• **WHAT TO WORK ON**
Reproduce, exactly and in full, only the lines below from the one containing "registered or the" through the one containing "Sample.oneUser = Ok".

BEGIN PROVIDED MATERIAL

(** X2. [validateUser] never throws and never writes to the user table.
    The user it returns, if any, has no [password] property and carries the
    key, address and role of a row with the given address whose hash the
    password matches; it returns nothing only when the address is not
    registered or the password does not match. *)
Theorem validateUser_outcome
    (bcrypt : Bcrypt) (e password : string) (repo : UserRepository) :
  exists r,
    AuthService.validateUser bcrypt e password repo = Ok (r, repo)
    /\ (forall v, r = Some v ->
          p_password v = None
          /\ exists u,
               In u (users repo) /\ user_email u = e
               /\ compare bcrypt password (user_password u) = true
               /\ p_id v = Some (user_id u)
               /\ p_email v = Some e
               /\ p_role v = Some (user_role u))
    /\ (r = None ->
          ~ registered e repo
          \/ exists u,
               In u (users repo) /\ user_email u = e
               /\ compare bcrypt password (user_password u) = false).
Proof.
  unfold AuthService.validateUser, UserRepo.findOneByEmail. unfold_monad.
  destruct (find (fun u => user_email u =? e) (users repo)) as [u|] eqn:F.
  - pose proof (find_some _ _ F) as [Hin He]. apply String.eqb_eq in He.
    destruct (compare bcrypt password (user_password u)) eqn:C; simpl.
    + eexists. split; [reflexivity|]. split; [|discriminate].
      intros v Hv. inversion Hv; subst; clear Hv. cbn. split; auto.
      exists u. repeat split; auto.
    + eexists. split; [reflexivity|]. split; [discriminate|].
      intros _. right. exists u. auto.
  - eexists. split; [reflexivity|]. split; [discriminate|].
    intros _. left. intros R. apply find_email_registered in R.
    destruct R as [u R]. congruence.
Qed.

Lemma validateUser_outcome_witness :
  AuthService.validateUser Sample.bcrypt "nobody@example.com" "password123"
    Sample.oneUser = Ok (None, Sample.oneUser)
  /\ ~ registered "nobody@example.com" Sample.oneUser.
Proof.
  destruct (validateUser_outcome Sample.bcrypt "nobody@example.com"
              "password123" Sample.oneUser) as [r [E [_ N]]].
  assert (Hr : r = None) by (cbv in E; congruence). subst r.
  split; [exact E|].
  destruct (N eq_refl) as [H|[u [[<-|[]] [He _]]]]; [exact H|].
  discriminate He.
Defined.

END PROVIDED MATERIAL

• **SOLUTION TO THIS TASK**
    registered or the password does not match. *)
Theorem validateUser_outcome
    (bcrypt : Bcrypt) (e password : string) (repo : UserRepository) :
  exists r,
    AuthService.validateUser bcrypt e password repo = Ok (r, repo)
    /\ (forall v, r = Some v ->
          p_password v = None
          /\ exists u,
               In u (users repo) /\ user_email u = e
               /\ compare bcrypt password (user_password u) = true
               /\ p_id v = Some (user_id u)
               /\ p_email v = Some e
               /\ p_role v = Some (user_role u))
    /\ (r = None ->
          ~ registered e repo
          \/ exists u,
               In u (users repo) /\ user_email u = e
               /\ compare bcrypt password (user_password u) = false).
Proof.
  unfold AuthService.validateUser, UserRepo.findOneByEmail. unfold_monad.
  destruct (find (fun u => user_email u =? e) (users repo)) as [u|] eqn:F.
  - pose proof (find_some _ _ F) as [Hin He]. apply String.eqb_eq in He.
    destruct (compare bcrypt password (user_password u)) eqn:C; simpl.
    + eexists. split; [reflexivity|]. split; [|discriminate].
      intros v Hv. inversion Hv; subst; clear Hv. cbn. split; auto.
      exists u. repeat split; auto.
    + eexists. split; [reflexivity|]. split; [discriminate|].
      intros _. right. exists u. auto.
  - eexists. split; [reflexivity|]. split; [discriminate|].
    intros _. left. intros R. apply find_email_registered in R.
    destruct R as [u R]. congruence.
Qed.

Lemma validateUser_outcome_witness :
  AuthService.validateUser Sample.bcrypt "nobody@example.com" "password123"
    Sample.oneUser = Ok (None, Sample.oneUser)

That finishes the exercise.